▶ [To do]: Return, word for word, only the lines of the data below that lie between the line with "[Query.query_reads_terms]: a query" and the line with "bounds and fuel", those two lines included.

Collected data
^^^^

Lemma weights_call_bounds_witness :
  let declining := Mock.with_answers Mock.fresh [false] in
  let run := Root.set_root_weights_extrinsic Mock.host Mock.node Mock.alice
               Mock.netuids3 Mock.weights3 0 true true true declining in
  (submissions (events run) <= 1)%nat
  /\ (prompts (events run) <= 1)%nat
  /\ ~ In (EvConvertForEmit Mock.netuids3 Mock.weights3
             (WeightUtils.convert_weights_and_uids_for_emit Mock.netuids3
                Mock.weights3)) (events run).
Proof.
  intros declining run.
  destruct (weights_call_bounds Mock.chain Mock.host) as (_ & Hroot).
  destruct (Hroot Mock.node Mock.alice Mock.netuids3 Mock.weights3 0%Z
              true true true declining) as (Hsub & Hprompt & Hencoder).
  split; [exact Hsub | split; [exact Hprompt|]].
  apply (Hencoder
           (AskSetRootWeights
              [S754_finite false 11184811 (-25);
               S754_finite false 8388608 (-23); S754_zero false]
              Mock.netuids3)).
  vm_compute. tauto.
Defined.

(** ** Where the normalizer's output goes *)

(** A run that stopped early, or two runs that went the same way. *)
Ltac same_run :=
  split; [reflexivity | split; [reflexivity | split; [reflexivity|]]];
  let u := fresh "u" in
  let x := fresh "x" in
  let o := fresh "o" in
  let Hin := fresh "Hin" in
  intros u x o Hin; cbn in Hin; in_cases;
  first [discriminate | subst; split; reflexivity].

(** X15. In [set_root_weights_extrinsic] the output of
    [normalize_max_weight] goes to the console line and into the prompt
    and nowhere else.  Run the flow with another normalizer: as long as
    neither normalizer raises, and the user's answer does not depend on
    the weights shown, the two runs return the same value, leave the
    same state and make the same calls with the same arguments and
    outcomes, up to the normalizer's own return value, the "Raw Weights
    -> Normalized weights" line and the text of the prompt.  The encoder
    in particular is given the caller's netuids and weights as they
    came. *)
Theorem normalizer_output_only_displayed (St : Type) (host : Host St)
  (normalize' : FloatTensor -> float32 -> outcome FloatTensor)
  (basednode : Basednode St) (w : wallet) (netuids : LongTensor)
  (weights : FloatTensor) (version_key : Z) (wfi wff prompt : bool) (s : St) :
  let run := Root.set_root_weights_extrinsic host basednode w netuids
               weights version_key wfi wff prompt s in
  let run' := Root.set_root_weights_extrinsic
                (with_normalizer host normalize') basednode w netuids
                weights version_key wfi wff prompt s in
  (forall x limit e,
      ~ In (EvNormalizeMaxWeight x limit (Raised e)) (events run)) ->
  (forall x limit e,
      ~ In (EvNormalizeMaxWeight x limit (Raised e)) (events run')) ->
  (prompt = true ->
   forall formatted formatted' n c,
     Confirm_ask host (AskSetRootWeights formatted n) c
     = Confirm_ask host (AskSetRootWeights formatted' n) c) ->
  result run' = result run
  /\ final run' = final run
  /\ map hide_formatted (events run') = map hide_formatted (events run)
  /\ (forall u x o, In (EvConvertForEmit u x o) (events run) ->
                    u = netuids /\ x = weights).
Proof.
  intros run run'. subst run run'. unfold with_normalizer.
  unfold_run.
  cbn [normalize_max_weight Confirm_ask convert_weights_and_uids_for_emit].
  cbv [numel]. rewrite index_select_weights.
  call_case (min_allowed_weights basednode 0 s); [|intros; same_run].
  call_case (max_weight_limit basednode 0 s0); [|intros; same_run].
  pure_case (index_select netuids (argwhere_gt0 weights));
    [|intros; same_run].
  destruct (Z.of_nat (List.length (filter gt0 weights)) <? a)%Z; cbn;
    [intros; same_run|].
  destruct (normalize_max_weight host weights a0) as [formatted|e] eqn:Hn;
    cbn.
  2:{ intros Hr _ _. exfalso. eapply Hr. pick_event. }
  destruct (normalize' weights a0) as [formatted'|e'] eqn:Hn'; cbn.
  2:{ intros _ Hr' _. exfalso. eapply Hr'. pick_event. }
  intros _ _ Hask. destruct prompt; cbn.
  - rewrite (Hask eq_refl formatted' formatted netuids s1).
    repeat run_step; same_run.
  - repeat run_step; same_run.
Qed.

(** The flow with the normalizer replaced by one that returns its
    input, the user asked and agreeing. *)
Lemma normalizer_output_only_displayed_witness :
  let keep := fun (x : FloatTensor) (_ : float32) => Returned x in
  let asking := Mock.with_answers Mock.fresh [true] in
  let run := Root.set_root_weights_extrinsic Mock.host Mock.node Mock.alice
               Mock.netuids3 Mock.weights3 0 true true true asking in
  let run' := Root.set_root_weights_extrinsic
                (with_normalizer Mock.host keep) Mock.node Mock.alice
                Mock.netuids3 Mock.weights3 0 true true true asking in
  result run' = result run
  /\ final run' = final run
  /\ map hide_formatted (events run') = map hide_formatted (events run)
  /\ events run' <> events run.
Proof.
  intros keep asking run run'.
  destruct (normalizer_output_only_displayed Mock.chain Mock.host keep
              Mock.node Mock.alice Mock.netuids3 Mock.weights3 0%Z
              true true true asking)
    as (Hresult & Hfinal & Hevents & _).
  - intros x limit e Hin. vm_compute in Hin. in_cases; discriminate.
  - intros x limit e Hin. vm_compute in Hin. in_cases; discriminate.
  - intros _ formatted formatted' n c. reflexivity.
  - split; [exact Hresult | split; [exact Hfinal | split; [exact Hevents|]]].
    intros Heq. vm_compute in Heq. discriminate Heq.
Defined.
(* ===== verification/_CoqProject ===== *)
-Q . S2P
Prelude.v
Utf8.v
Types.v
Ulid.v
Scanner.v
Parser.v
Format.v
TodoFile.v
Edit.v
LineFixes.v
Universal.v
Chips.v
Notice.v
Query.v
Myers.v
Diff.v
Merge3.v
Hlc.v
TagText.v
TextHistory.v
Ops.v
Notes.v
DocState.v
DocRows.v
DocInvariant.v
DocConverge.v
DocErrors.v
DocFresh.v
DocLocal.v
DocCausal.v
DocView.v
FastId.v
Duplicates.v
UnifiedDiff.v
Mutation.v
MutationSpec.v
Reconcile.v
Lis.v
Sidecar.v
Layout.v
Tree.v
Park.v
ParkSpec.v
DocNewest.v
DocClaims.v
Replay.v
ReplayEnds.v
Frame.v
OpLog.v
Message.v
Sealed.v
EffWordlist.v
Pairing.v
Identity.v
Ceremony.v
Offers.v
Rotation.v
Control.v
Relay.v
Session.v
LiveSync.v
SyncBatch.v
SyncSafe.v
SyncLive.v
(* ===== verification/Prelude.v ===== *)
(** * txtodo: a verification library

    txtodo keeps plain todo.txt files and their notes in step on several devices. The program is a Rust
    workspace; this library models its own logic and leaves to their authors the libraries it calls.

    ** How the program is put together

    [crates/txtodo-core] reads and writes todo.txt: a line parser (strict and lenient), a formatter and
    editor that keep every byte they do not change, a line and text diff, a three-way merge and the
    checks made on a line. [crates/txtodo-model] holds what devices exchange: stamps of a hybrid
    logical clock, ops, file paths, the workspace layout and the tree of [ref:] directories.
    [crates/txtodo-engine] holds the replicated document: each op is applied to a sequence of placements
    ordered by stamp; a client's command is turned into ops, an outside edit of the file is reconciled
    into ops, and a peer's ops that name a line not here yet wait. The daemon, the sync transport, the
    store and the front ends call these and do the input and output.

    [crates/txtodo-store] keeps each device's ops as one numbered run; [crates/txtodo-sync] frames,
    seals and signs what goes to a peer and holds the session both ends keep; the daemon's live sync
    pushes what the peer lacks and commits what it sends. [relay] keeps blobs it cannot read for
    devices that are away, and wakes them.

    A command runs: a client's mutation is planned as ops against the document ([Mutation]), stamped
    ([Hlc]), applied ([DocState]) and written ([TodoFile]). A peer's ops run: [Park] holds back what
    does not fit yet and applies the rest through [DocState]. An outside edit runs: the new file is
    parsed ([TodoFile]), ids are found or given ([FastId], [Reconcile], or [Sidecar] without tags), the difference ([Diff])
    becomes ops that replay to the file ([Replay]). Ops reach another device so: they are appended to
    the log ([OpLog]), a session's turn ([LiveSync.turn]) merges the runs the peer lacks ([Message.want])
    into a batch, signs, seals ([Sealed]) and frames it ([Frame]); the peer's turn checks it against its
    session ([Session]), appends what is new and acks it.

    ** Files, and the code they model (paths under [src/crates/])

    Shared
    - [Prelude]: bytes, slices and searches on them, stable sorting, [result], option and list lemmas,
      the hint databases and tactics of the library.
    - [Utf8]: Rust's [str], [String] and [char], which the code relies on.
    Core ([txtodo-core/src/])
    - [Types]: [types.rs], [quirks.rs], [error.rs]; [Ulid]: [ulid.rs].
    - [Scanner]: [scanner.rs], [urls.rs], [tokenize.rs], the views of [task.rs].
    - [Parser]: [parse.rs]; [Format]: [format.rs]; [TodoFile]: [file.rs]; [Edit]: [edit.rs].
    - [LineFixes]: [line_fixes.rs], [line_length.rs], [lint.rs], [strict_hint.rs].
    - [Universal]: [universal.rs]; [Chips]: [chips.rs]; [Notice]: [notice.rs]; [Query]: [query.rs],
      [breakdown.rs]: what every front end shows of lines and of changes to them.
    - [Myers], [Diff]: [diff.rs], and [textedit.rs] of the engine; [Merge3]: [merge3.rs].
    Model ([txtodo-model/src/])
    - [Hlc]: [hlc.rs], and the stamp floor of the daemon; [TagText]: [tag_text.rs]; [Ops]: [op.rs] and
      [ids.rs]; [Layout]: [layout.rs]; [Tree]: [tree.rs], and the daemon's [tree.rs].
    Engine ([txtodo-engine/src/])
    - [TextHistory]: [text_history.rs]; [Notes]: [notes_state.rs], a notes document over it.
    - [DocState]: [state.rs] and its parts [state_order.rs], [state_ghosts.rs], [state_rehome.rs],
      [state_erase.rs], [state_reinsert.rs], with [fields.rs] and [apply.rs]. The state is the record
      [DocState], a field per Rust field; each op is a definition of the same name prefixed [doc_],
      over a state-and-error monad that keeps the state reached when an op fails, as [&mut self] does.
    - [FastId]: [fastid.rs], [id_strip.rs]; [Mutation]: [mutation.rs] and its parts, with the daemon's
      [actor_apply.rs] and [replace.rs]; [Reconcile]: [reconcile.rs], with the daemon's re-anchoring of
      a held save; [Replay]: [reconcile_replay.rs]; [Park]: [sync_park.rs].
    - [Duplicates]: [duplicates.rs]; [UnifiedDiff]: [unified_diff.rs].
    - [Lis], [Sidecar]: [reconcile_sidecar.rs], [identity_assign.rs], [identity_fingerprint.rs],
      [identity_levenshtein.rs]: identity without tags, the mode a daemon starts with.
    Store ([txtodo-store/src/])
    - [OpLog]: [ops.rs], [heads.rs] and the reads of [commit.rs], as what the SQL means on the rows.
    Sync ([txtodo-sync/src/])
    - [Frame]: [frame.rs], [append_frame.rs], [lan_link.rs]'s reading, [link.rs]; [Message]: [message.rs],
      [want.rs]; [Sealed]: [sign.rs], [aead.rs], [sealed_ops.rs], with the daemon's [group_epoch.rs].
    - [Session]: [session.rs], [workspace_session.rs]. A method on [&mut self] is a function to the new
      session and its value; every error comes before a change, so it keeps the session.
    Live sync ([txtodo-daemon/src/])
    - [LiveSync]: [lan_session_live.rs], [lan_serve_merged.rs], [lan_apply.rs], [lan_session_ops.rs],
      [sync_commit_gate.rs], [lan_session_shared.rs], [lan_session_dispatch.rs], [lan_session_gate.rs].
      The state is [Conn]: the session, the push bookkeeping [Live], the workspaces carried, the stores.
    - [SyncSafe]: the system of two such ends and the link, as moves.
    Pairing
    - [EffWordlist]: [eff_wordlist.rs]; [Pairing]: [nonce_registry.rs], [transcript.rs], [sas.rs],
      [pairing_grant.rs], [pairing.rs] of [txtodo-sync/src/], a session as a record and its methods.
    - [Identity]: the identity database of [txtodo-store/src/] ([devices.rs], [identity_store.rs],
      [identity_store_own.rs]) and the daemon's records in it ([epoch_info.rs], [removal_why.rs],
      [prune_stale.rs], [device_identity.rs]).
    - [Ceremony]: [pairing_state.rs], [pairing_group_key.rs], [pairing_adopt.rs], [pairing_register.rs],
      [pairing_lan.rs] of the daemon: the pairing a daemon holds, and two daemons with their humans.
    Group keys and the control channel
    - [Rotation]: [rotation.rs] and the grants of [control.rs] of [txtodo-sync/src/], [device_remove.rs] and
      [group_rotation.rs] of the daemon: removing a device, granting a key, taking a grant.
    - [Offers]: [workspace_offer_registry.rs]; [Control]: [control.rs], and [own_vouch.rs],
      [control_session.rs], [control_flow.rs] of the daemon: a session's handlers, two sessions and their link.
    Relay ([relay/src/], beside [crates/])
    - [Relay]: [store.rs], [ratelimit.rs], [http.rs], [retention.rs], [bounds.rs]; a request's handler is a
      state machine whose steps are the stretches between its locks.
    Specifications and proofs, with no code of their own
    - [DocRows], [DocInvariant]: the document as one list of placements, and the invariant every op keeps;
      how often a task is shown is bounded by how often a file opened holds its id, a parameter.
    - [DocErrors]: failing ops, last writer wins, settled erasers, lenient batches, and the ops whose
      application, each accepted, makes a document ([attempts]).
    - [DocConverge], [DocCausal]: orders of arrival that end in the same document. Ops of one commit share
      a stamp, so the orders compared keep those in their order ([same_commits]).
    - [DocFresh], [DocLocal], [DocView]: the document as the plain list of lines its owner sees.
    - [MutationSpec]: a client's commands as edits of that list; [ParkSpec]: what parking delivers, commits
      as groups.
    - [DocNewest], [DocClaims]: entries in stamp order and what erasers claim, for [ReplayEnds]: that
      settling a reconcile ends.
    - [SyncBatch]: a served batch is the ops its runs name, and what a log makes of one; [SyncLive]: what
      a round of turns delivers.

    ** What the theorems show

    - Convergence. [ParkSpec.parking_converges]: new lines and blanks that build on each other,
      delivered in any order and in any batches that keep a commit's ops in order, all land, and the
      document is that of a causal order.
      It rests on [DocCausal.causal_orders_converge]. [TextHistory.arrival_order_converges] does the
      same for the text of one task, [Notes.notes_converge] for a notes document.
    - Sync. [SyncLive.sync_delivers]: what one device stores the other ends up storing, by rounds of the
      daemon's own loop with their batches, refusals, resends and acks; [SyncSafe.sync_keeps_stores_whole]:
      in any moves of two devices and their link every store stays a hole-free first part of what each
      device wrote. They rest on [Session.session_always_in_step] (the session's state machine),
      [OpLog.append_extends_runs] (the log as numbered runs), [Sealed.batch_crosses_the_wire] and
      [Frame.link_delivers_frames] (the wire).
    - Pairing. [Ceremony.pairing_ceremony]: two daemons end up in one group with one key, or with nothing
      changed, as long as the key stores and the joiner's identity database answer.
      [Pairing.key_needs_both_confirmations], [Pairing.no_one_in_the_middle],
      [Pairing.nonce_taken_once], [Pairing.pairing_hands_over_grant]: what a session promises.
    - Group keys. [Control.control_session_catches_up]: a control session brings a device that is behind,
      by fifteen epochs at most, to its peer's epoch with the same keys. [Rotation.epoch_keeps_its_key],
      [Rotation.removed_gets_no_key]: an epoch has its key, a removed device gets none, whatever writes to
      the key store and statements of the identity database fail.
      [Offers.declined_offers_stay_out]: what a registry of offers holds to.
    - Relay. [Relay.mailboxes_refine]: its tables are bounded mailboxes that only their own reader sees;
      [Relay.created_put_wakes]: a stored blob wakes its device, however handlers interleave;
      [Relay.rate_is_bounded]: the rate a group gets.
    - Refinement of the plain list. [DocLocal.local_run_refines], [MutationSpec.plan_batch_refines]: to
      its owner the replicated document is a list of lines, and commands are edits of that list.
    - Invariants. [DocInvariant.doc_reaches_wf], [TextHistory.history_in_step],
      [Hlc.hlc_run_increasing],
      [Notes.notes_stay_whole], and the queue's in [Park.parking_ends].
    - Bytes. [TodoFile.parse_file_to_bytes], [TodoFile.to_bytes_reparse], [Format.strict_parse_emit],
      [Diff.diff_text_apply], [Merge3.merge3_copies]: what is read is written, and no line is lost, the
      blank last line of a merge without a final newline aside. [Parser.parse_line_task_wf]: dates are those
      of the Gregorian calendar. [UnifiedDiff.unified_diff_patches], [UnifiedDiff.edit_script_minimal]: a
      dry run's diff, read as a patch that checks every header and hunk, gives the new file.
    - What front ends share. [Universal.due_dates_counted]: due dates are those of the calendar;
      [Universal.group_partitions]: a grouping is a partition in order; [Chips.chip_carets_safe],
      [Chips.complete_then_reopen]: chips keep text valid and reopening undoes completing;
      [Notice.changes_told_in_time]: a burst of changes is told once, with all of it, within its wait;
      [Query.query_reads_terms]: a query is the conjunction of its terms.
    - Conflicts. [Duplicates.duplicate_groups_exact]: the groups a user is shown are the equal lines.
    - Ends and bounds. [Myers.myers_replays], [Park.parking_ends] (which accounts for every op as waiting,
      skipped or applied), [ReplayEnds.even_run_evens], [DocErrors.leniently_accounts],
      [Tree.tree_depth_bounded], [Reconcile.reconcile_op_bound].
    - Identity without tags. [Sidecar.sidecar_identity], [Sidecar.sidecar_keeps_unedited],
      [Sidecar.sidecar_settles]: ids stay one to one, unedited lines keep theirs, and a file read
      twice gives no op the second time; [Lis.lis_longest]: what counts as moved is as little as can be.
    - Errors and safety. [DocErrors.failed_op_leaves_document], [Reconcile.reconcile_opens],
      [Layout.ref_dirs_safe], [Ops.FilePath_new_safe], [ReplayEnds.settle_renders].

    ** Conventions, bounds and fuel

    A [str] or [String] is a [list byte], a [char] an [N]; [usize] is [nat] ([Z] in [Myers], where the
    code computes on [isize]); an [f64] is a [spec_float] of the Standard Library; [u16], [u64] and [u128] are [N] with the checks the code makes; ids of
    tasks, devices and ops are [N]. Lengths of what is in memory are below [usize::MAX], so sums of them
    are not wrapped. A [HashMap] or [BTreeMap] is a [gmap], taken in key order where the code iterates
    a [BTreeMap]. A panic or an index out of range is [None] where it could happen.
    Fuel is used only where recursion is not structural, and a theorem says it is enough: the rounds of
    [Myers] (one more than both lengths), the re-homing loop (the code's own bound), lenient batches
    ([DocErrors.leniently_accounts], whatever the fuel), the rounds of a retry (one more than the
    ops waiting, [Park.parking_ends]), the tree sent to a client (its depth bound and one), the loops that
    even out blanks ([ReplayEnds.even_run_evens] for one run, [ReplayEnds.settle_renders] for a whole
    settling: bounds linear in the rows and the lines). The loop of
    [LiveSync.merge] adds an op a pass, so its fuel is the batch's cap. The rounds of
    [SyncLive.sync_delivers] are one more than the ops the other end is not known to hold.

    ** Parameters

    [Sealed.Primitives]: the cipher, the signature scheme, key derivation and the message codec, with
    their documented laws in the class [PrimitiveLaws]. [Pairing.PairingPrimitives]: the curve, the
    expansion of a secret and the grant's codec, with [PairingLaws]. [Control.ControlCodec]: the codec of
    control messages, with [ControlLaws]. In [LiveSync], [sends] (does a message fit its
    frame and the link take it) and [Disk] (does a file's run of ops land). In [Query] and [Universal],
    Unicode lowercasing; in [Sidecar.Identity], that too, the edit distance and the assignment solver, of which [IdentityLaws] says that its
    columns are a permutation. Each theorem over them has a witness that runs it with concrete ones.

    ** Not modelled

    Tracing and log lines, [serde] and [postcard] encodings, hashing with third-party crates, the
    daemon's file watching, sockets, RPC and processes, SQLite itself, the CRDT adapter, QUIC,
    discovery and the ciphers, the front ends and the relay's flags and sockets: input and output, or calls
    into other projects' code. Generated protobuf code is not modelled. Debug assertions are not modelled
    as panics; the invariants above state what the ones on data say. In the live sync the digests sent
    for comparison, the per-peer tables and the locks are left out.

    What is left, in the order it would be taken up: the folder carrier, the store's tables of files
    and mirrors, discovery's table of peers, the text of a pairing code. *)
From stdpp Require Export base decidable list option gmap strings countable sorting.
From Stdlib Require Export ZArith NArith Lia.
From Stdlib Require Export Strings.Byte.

^^^^

▶ [Answer to the exercise]:
      [Query.query_reads_terms]: a query is the conjunction of its terms.
    - Conflicts. [Duplicates.duplicate_groups_exact]: the groups a user is shown are the equal lines.
    - Ends and bounds. [Myers.myers_replays], [Park.parking_ends] (which accounts for every op as waiting,
      skipped or applied), [ReplayEnds.even_run_evens], [DocErrors.leniently_accounts],
      [Tree.tree_depth_bounded], [Reconcile.reconcile_op_bound].
    - Identity without tags. [Sidecar.sidecar_identity], [Sidecar.sidecar_keeps_unedited],
      [Sidecar.sidecar_settles]: ids stay one to one, unedited lines keep theirs, and a file read
      twice gives no op the second time; [Lis.lis_longest]: what counts as moved is as little as can be.
    - Errors and safety. [DocErrors.failed_op_leaves_document], [Reconcile.reconcile_opens],
      [Layout.ref_dirs_safe], [Ops.FilePath_new_safe], [ReplayEnds.settle_renders].

    ** Conventions, bounds and fuel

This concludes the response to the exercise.